Under armed escort, he was taken to the ECOMOG field hospital where he was diagnosed with lung infection that required his immediate evacuation to Nigeria. Away from the vengeful eyes of his boss, Owen felt relieved until Ibas was appointed chief of naval staff in July 2015, and then the persecution returned in full force and lasted beyond the chief’s departure.
All the letters of appeal for justice Owen wrote to Buhari were also received by all those who matter in military and defence circles in the country, but no action was taken. At every level, all efforts to seek redress were frustrated.
In his own letter to Buhari, Pelumi Olajengbesi, a human rights lawyer, acting on behalf of Owen, noted, “The CNS (referring to Ibas) has channeled all his resources both official and unofficial to make life as a naval officer unbearable for Captain Owen….” He recalled that thrice he was denied promotion and his records tampered with, relieved of his appointment as Assistant Director in charge of Procurement in Defence Intelligence Agency and made redundant, among many other forms of punishment, until he was retired.

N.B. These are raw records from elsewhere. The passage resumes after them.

Lemma append_sim alloc text st v h a addrs spare :
  mirrors st v h a addrs spare →
  match Loader.append alloc text st with
  | None => append alloc (length text) text v h = None
  | Some (Loader.Continue st') =>
      ∃ v' h' addrs' spare',
        append alloc (length text) text v h = Some (Continue v' h')
        ∧ mirrors st' v' h' a addrs' spare'
  | Some (Loader.Return code st') =>
      ∃ v' h',
        append alloc (length text) text v h = Some (Return code v' h')
        ∧ settled st' v' h'
  end.
Proof.
  intros (Hlines & Hcount & Hcap & Hasked & Hopen & Hlen & Hh).
  pose proof (holds_count _ _ _ _ _ Hh) as Hn.
  pose proof (holds_lt _ _ _ _ _ Hh) as [Ha _].
  pose proof Hh as (Hcells & _). unfold array_at in Hcells.
  assert (Loader.count st = Z.of_nat (length addrs)) as Hused
    by (unfold Loader.count; by rewrite Hn).
  unfold Loader.append, append, malloc. rewrite Hasked, Hlines, Hcount.
  destruct (Z.ltb_spec (Loader.count st) (Loader.capacity st))
    as [Hroom|Hfull].
  - destruct spare as [|c spare]; [simpl in Hlen; lia|].
    destruct (alloc (Loader.requests st)).
    + unfold store_cell, cells_at. cbn [blocks streams asked].
      rewrite lookup_app_l, Hcells by done. cbn [mbind option_bind].
      rewrite Hused, Nat2Z.id.
      assert ((0 <=? Z.of_nat (length addrs))
              && (Z.of_nat (length addrs)
                  <? Z.of_nat (length ((Some ∘ Addr <$> addrs) ++ c :: spare)))
              = true) as ->.
      { rewrite length_app, length_fmap. simpl.
        apply andb_true_iff. split; [apply Z.leb_le|apply Z.ltb_lt]; lia. }
      cbn [mbind option_bind].
      rewrite (insert_app_r_alt (Some ∘ Addr <$> addrs))
        by (by rewrite length_fmap).
      rewrite length_fmap, Nat.sub_diag. cbn [insert list_insert].
      unfold strcpy. cbn [blocks streams asked].
      rewrite list_lookup_insert_ne by lia.
      rewrite lookup_app_r, Nat.sub_diag by done. cbn [lookup list_lookup].
      assert ((length text <? length text + 1)%nat = true) as ->
        by (apply Nat.ltb_lt; lia).
      cbn [mbind option_bind].
      destruct (int (Z.of_nat (length addrs) + 1)) as [count'|] eqn:Hint;
        [|done].
      cbn [mbind option_bind]. apply int_inv in Hint as [-> _].
      eexists _, _, (addrs ++ [length (blocks h)]), spare.
      split; [reflexivity|].
      split; [done|]. split.
      { cbn. unfold Loader.count. cbn. rewrite length_app. simpl. lia. }
      split; [done|]. split; [done|]. split; [done|]. split.
      { cbn. rewrite length_app. simpl in *. lia. }
      cbn [Loader.lines]. rewrite Nat.add_1_r.
      pose proof (holds_appended h a addrs c spare (Loader.lines st) text
                    (Some (Chars (S (length text)) None)) (streams h)
                    (S (Loader.requests st)) Hh) as Happ.
      cbn zeta in Happ. rewrite fmap_app, <-app_assoc in Happ. exact Happ.
    + unfold store_cell, cells_at. cbn [blocks streams asked].
      rewrite Hcells. cbn [mbind option_bind].
      rewrite Hused, Nat2Z.id.
      assert ((0 <=? Z.of_nat (length addrs))
              && (Z.of_nat (length addrs)
                  <? Z.of_nat (length ((Some ∘ Addr <$> addrs) ++ c :: spare)))
              = true) as ->.
      { rewrite length_app, length_fmap. simpl.
        apply andb_true_iff. split; [apply Z.leb_le|apply Z.ltb_lt]; lia. }
      cbn [mbind option_bind]. unfold fclose. cbn [blocks streams asked].
      rewrite Hopen. cbn [mbind option_bind].
      eexists _, _. split; [reflexivity|].
      exists a, addrs, (Some NULL :: spare).
      split; [done|]. split; [done|]. split; [done|].
      rewrite (insert_app_r_alt (Some ∘ Addr <$> addrs))
        by (by rewrite length_fmap).
      rewrite length_fmap, Nat.sub_diag. cbn [insert list_insert].
      exact (holds_array h a addrs (c :: spare) (Loader.lines st)
               (Some NULL :: spare) false 0 (S (Loader.requests st)) Hh).
  - assert (spare = []) as ->.
    { destruct spare; [done|]. simpl in Hlen. lia. }
    assert (store_cell_full : ∀ h1 p,
              blocks h1 !! a = blocks h !! a →
              store_cell h1 (Addr a) (Loader.count st) p = None).
    { intros h1 p Hsame. unfold store_cell, cells_at.
      rewrite Hsame, Hcells. cbn [mbind option_bind].
      rewrite app_nil_r, length_fmap.
      destruct (Z.ltb_spec (Loader.count st) (Z.of_nat (length addrs)));
        [lia|]. by rewrite andb_false_r. }
    destruct (alloc (Loader.requests st)).
    + rewrite store_cell_full; [done|]. cbn [blocks].
      by rewrite lookup_app_l.
    + by rewrite store_cell_full.
Qed.

Lemma body_sim alloc moves buffer st v h a addrs spare :
  mirrors st v h a addrs spare →
  match Loader.body alloc buffer st with
  | None => body alloc moves buffer v h = None
  | Some (Loader.Continue st') =>
      ∃ v' h' a' addrs' spare',
        body alloc moves buffer v h = Some (Continue v' h')
        ∧ mirrors st' v' h' a' addrs' spare'
  | Some (Loader.Return code st') =>
      ∃ v' h',
        body alloc moves buffer v h = Some (Return code v' h')
        ∧ settled st' v' h'
  end.
Proof.
  intros Hm. unfold Loader.body, body.
  destruct (Loader.strip buffer (Loader.strlen buffer) =? 0)%nat.
  { by exists v, h, a, addrs, spare. }
  pose proof (grow_sim alloc moves _ _ _ _ _ _ Hm) as Hgrow.
  destruct (Loader.grow alloc st) as [[st1|code1 st1]|].
  - destruct Hgrow as (v1 & h1 & a1 & spare1 & -> & Hm1).
    cbn [mbind option_bind].
    pose proof (append_sim alloc
                  (take (Loader.strip buffer (Loader.strlen buffer)) buffer)
                  _ _ _ _ _ _ Hm1) as Happ.
    rewrite length_take_le in Happ.
    2:{ pose proof (strip_le buffer (Loader.strlen buffer)).
        pose proof (strlen_le buffer). lia. }
    destruct (Loader.append alloc _ st1) as [[st2|code2 st2]|]; [|done|done].
    destruct Happ as (v2 & h2 & addrs2 & spare2 & -> & Hm2).
    by exists v2, h2, a1, addrs2, spare2.
  - destruct Hgrow as (v1 & h1 & -> & Hs). by exists v1, h1.
  - by rewrite Hgrow.
Qed.

(** *** The loop and [read_lines] *)

Lemma read_loop_sim alloc moves stream : ∀ st v h a addrs spare,
  mirrors st v h a addrs spare →
  match Loader.read_loop alloc stream st with
  | None => read_loop alloc moves (Loader.chunks stream) v h = None
  | Some (code, st') =>
      ∃ v' h',
        read_loop alloc moves (Loader.chunks stream) v h
        = Some (code, v', h')
        ∧ settled st' v' h'
  end.
Proof.
  by_bytes_left stream. intros st v h a addrs spare Hm.
  rewrite read_loop_unfold, chunks_unfold.
  destruct (Loader.fgets Loader.MAX_LINE_LENGTH stream)
    as [[buffer rest]|] eqn:Hgets.
  2:{ destruct Hm as (Hlines & Hcount & _ & _ & Hopen & _ & Hh).
      cbn [read_loop]. rewrite fclose_open by done.
      eexists _, _. split; [reflexivity|]. by exists a, addrs, spare. }
  apply fgets_Some in Hgets as (_ & _ & _ & Hlt); [|done].
  cbn [read_loop].
  pose proof (body_sim alloc moves buffer _ _ _ _ _ _ Hm) as Hbody.
  destruct (Loader.body alloc buffer st) as [[st1|code1 st1]|].
  - destruct Hbody as (v1 & h1 & a1 & addrs1 & spare1 & -> & Hm1).
    by apply (IH (length rest) Hlt rest eq_refl _ _ _ _ _ _ Hm1).
  - destruct Hbody as (v1 & h1 & -> & Hs). by exists v1, h1.
  - by rewrite Hbody.
Qed.

(** [read_lines] with the heap returns what [read_lines] without it
    returns, and is undefined in the same cases; it leaves the stream
    closed, and a heap that holds the array and the strings, or nothing
    when the array could not be allocated. *)
Lemma read_lines_sim alloc moves file :
  match Loader.read_lines alloc file with
  | None => read_lines alloc moves file initial = None
  | Some (code, ls) =>
      ∃ p h,
        read_lines alloc moves file initial
        = Some (code, p, Z.of_nat (length ls), h)
        ∧ streams h = 0%nat
        ∧ match p with
          | NULL => ls = [] ∧ code ≠ 0 ∧ blocks h = []
          | Addr a => ∃ addrs spare, holds h a addrs spare ls
          end
  end.
Proof.
  unfold Loader.read_lines, read_lines.
  destruct file as [contents|]; [|by exists NULL, initial].
  unfold malloc, fopen, initial. cbn [asked blocks streams].
  destruct (alloc 0%nat); [|by eexists NULL, _].
  assert (mirrors (Loader.State [] Loader.INITIAL_CAPACITY 1)
            (Locals (Addr 0) 0 Loader.INITIAL_CAPACITY)
            (Memory
               [Some (Pointers
                        (replicate (Z.to_nat Loader.INITIAL_CAPACITY) None))]
               1 1)
            0 [] (replicate (Z.to_nat Loader.INITIAL_CAPACITY) None)) as Hm.
  { split; [done|]. split; [done|]. split; [done|]. split; [done|].
    split; [done|]. split; [by rewrite length_replicate|].
    split; [done|]. split; [apply NoDup_singleton|]. split; [done|].
    intros [|b] Hb; [apply list_elem_of_here|]. by destruct Hb. }
  pose proof (read_loop_sim alloc moves contents _ _ _ _ _ _ Hm) as Hloop.
  cbn [length app] in *.
  destruct (Loader.read_loop alloc contents _) as [[code st']|].
  - destruct Hloop as (v' & h' & -> & a' & addrs & spare & Hl & Hc & Hs & Hh).
    cbn [mbind option_bind]. exists (lines v'), h'.
    rewrite Hc. split; [done|]. split; [done|]. rewrite Hl.
    by exists addrs, spare.
  - by rewrite Hloop.
Qed.

(** *** [free_lines] *)

Lemma load_cell_at h a addrs spare (k : nat) b :
  cells_at h (Addr a) = Some (a, (Some ∘ Addr <$> addrs) ++ spare) →
  addrs !! k = Some b →
  load_cell h (Addr a) (Z.of_nat k) = Some (Addr b).
Proof.
  intros Hcells Hk. unfold load_cell. rewrite Hcells.
  cbn [mbind option_bind]. destruct (Z.leb_spec 0 (Z.of_nat k)); [|lia].
  rewrite Nat2Z.id, lookup_app_l
    by (rewrite length_fmap; by apply lookup_lt_Some in Hk).
  by rewrite list_lookup_fmap, Hk.
Qed.

Lemma free_each_spec a addrs spare todo : ∀ h (i : nat),
  cells_at h (Addr a) = Some (a, (Some ∘ Addr <$> addrs) ++ spare) →
  NoDup (a :: addrs) →
  (i + todo)%nat = length addrs →
  (∀ k b, (i ≤ k)%nat → addrs !! k = Some b →
          is_Some (mjoin (blocks h !! b))) →
  Z.of_nat (length addrs) ≤ INT_MAX →
  ∃ h', free_each todo (Addr a) (Z.of_nat i) h = Some h'
        ∧ streams h' = streams h
        ∧ length (blocks h') = length (blocks h)
        ∧ blocks h' !! a = blocks h !! a
        ∧ ∀ b, is_Some (mjoin (blocks h' !! b)) →
               is_Some (mjoin (blocks h !! b)) ∧ b ∉ drop i addrs.
Proof.
  induction todo as [|todo IH]; intros h i Hcells Hdup Hi Hlive Hmax.
  { exists h. split; [done|]. split; [done|]. split; [done|].
    split; [done|]. intros b Hb. split; [done|].
    rewrite drop_ge by lia. apply not_elem_of_nil. }
  destruct (lookup_lt_is_Some_2 addrs i) as [b Hb]; [lia|].
  cbn [free_each]. rewrite (load_cell_at _ _ _ _ _ _ Hcells Hb).
  cbn [mbind option_bind]. unfold free.
  destruct (Hlive i b (le_n _) Hb) as [blk Hblk].
  destruct (blocks h !! b) as [[blk'|]|] eqn:Hlook; try done.
  cbn [mbind option_bind]. rewrite int_in_range by int_range.
  cbn [mbind option_bind].
  apply list.NoDup_cons in Hdup as Hdup'. destruct Hdup' as [Hnotin Hdup'].
  assert (b ≠ a) as Hba.
  { intros ->. by apply list_elem_of_lookup_2 in Hb. }
  replace (Z.of_nat i + 1) with (Z.of_nat (S i)) by lia.
  destruct (IH (Memory (<[b:=None]> (blocks h)) (streams h) (asked h)) (S i))
    as (h' & Hfree & Hstreams & Hlength & Ha & Hleft);
    [| done | lia | | done |].
  - revert Hcells. unfold cells_at. cbn [blocks].
    by rewrite list_lookup_insert_ne.
  - intros k b' Hk Hb'. cbn [blocks].
    rewrite list_lookup_insert_ne; [by apply (Hlive k); [lia|]|].
    intros ->. pose proof (NoDup_lookup _ _ _ _ Hdup' Hb Hb'). lia.
  - exists h'. split; [done|]. split; [done|].
    split; [by rewrite Hlength; cbn; rewrite length_insert|].
    split; [by rewrite Ha; cbn; rewrite list_lookup_insert_ne|].
    intros x Hx. apply Hleft in Hx as [Hx Hnotdrop]. cbn [blocks] in Hx.
    destruct (decide (x = b)) as [->|Hxb].
    { rewrite list_lookup_insert_eq in Hx by (by apply lookup_lt_Some in Hlook).
      by destruct Hx. }
    rewrite list_lookup_insert_ne in Hx by done. split; [done|].
    rewrite (drop_S _ _ _ Hb). by apply not_elem_of_cons.
Qed.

For a resourceful, vibrant officer who committed no offence and still has five years left before exiting public service, Olajengbesi has described Owen’s compulsory retirement as “wrongful.”
One of the major drawbacks of the fight against corruption is the failure to protect citizens who make efforts to ensure accountability and transparency in the system from victimisation and punish the perpetrators of fraud and other kinds of wrongdoing to deter others. In this particular case, rather than query the bad behaviour of a senior officer who rose to become the head of one of the units of the armed forces, government not only conspired in the scheme to cover up his misconduct, but it also went on to reward him with a diplomatic posting. Meanwhile, the junior officer, the real patriot, who exposed his boss’ fraudulent act is the one who gets severely punished with government’s full backing.

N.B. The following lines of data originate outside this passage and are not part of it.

Lemma uniqueIds_inj p p' o o' :
  uniqueIds h -> h !! p = Some o -> h !! p' = Some o' -> o_id o = o_id o' ->
  p = p' /\ o = o'.
Proof.
  unfold uniqueIds. intros Hu Hp Hp' Hid.
  apply elem_of_map_to_list in Hp, Hp'.
  assert (Hgen : forall (l : list (loc * NodeObj)) a b,
            NoDup ((fun q => o_id q.2) <$> l) -> a ∈ l -> b ∈ l ->
            o_id a.2 = o_id b.2 -> a = b).
  { clear. induction l as [|q l IH]; intros a b Hnd Ha Hb Hab; [inversion Ha|].
    cbn in Hnd. apply NoDup_cons in Hnd as [Hq Hnd].
    apply elem_of_cons in Ha as [->|Ha]; apply elem_of_cons in Hb as [->|Hb].
    - reflexivity.
    - exfalso. apply Hq. rewrite Hab. apply list_elem_of_fmap. exists b. split; [reflexivity|exact Hb].
    - exfalso. apply Hq. rewrite <- Hab. apply list_elem_of_fmap. exists a. split; [reflexivity|exact Ha].
    - apply IH; assumption. }
  specialize (Hgen _ (p, o) (p', o') Hu Hp Hp' Hid).
  injection Hgen as -> ->. split; reflexivity.
Qed.

End ExportFacts.

Section ExportClaims.

Import Exporter.

(** Every run on a closed store ends, with any budget from [enoughFuel]
    on, in the same statement list. *)
Lemma exportStmts_run (h : heap) (nodes : list loc) :
  closed h nodes ->
  exists st,
    (forall fuel, (enoughFuel h <= fuel)%nat ->
       exportStmts fuel h nodes = Done (mermaidContent st)) /\
    Grows h initialState st (mermaidContent st) /\
    (forall a b, (a, b) ∈ arrows (mermaidContent st) -> a ∈ declIds (mermaidContent st)).
Proof.
  intros [Hnodes Hheap]. unfold exportStmts.
  rewrite (rootOf_closed h nodes Hnodes). cbn.
  destruct (designatedRoot h nodes) as [r|] eqn:Hr.
  - apply designatedRoot_elem in Hr.
    rewrite Forall_forall in Hnodes. destruct (Hnodes r Hr) as [o Ho].
    destruct (processNode_initial h Hheap r o Ho) as (st & Hrun & Hg & Hsrc).
    exists st. split; [|split; assumption].
    intros fuel Hle. rewrite (processNode_fuel_mono h _ _ _ _ _ Hle Hrun). reflexivity.
  - exists initialState. split; [reflexivity|]. split; [apply Grows_refl|].
    intros a b Hab. inversion Hab.
Qed.

(** C7. On every store whose references are all valid, shared node
    objects and reference cycles included, the export returns: there is
    one statement list that every run with a sufficient budget returns, so
    repeated runs give the same statements and the same text; the text is
    the rendering of that list; and in that list no id is declared
    twice. *)
Theorem export_terminates_without_duplicate_declarations (h : heap) (nodes : list loc) :
  closed h nodes ->
  exists stmts,
    (forall fuel, (enoughFuel h <= fuel)%nat ->
       exportStmts fuel h nodes = Done stmts /\
       generateSimplifiedMermaidDiagram fuel h nodes = Done (render stmts)) /\
    NoDup (declIds stmts) /\
    (forall i t t', Decl i t ∈ stmts -> Decl i t' ∈ stmts -> t = t').
Proof.
  intros Hc. destruct (exportStmts_run h nodes Hc) as (st & Hrun & Hg & _).
  exists (mermaidContent st).
  pose proof (grows_nodup _ _ _ _ Hg) as Hnd.
  split; [|split; [exact Hnd|]].
  - intros fuel Hle. unfold generateSimplifiedMermaidDiagram.
    rewrite (Hrun fuel Hle). split; reflexivity.
  - intros i t t'. apply declIds_NoDup_text. exact Hnd.
Qed.


Lemma export_terminates_without_duplicate_declarations_witness :
  exists stmts,
    (forall fuel, (enoughFuel Examples.diamond <= fuel)%nat ->
       exportStmts fuel Examples.diamond [0%nat] = Done stmts /\
       generateSimplifiedMermaidDiagram fuel Examples.diamond [0%nat]
       = Done (render stmts)) /\
    NoDup (declIds stmts) /\
    (forall i t t', Decl i t ∈ stmts -> Decl i t' ∈ stmts -> t = t').
Proof.
  apply (export_terminates_without_duplicate_declarations Examples.diamond [0%nat]).
  by_evaluation.
Defined.


End ExportClaims.

(** ** Root selection, node kinds and the single-node tree *)

Section RootAndKindClaims.

Import LayoutSpec Exporter.

Lemma find_goal_filter (l : list AttackTreeNode) :
  find is_goal l = head (filter (fun n => type n = Some "goal") l).
Proof.
  induction l as [|a l IH]; [reflexivity|].
  cbn [find]. rewrite filter_cons. unfold is_goal at 1.
  case_bool_decide as Hg.
  - rewrite decide_True by exact Hg. reflexivity.
  - rewrite decide_False by exact Hg. exact IH.
Qed.

Lemma reportView_rootOf (l : list AttackTreeNode) :
  ReportView.rootOf l = LayoutSpec.designatedRoot l.
Proof.
  unfold ReportView.rootOf, LayoutSpec.designatedRoot. rewrite find_goal_filter.
  destruct (filter _ l); reflexivity.
Qed.

Lemma forEachChildNode_retype (f : NodeObj -> option string) (h : heap) (fuel : nat)
    (pid : string) :
  (forall node st,
     processNode fuel (retype f <$> h) node st = processNode fuel h node st) ->
  forall cs s,
    forEachChildNode fuel (retype f <$> h) pid cs s = forEachChildNode fuel h pid cs s.
Proof.
  intros IH. induction cs as [|c r IHr]; intros s; [reflexivity|].
  cbn [forEachChildNode]. unfold deref. rewrite lookup_fmap.
  destruct (h !! c) as [oc|]; cbn; [|reflexivity].
  rewrite IH. destruct (processNode fuel h c _) as [s1| |]; cbn; [apply IHr|reflexivity..].
Qed.

Lemma processNode_retype (f : NodeObj -> option string) (h : heap) (fuel : nat) :
  forall node st,
    processNode fuel (retype f <$> h) node st = processNode fuel h node st.
Proof.
  induction fuel as [|fuel IH]; intros node st; [reflexivity|].
  rewrite !processNode_unfold. unfold deref. rewrite lookup_fmap.
  destruct (h !! node) as [o|]; cbn; [|reflexivity].
  case_bool_decide; [reflexivity|].
  apply (forEachChildNode_retype f h fuel (o_id o) IH).
Qed.

(** The Attack Tree page lays out the first node of the list and publishes
    the result when that node has a child. *)
Lemma page_lays_out_first (n : AttackTreeNode) (rest : list AttackTreeNode)
    (view : ViewState) :
  AttackTreePage.processAttackTreeData (n :: rest) view
  = match kids n with
    | [] => view
    | _ :: _ =>
        mkViewState (fst (AttackTreePage.layoutOf AttackTreePage.config n))
                    (snd (AttackTreePage.layoutOf AttackTreePage.config n))
    end.
Proof.
  unfold AttackTreePage.processAttackTreeData, AttackTreePage.layoutOf. cbn [head fst snd].
  fold (placed AttackTreePage.config n 0 0 1 0).
  pose proof (placed_length AttackTreePage.config n 0 0 1 0) as Hn.
  pose proof (tree_size_pos n) as Hs.
  rewrite (createEdges_nil_unfold n).
  destruct (kids n) as [|c cs].
  - cbn [mbind list_bind length]. rewrite andb_false_r. reflexivity.
  - destruct (placed AttackTreePage.config n 0 0 1 0) as [|fn fns]; [cbn in Hn; lia|].
    reflexivity.
Qed.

Unless government retraces its steps by acting firmly on the side of justice for citizens suffering reprisals for reporting wrongdoing or demanding accountability, Owen’s experience will not encourage anyone in the military, least of all the Nigerian Navy, to join the war against widespread corruption in the country.
•Onyeacholem is Senior Programme Officer at the African Centre for Media & Information Literacy (AFRICMIL) and Coordinator of the Whistleblowing Project, Corruption Anonymous (CORA).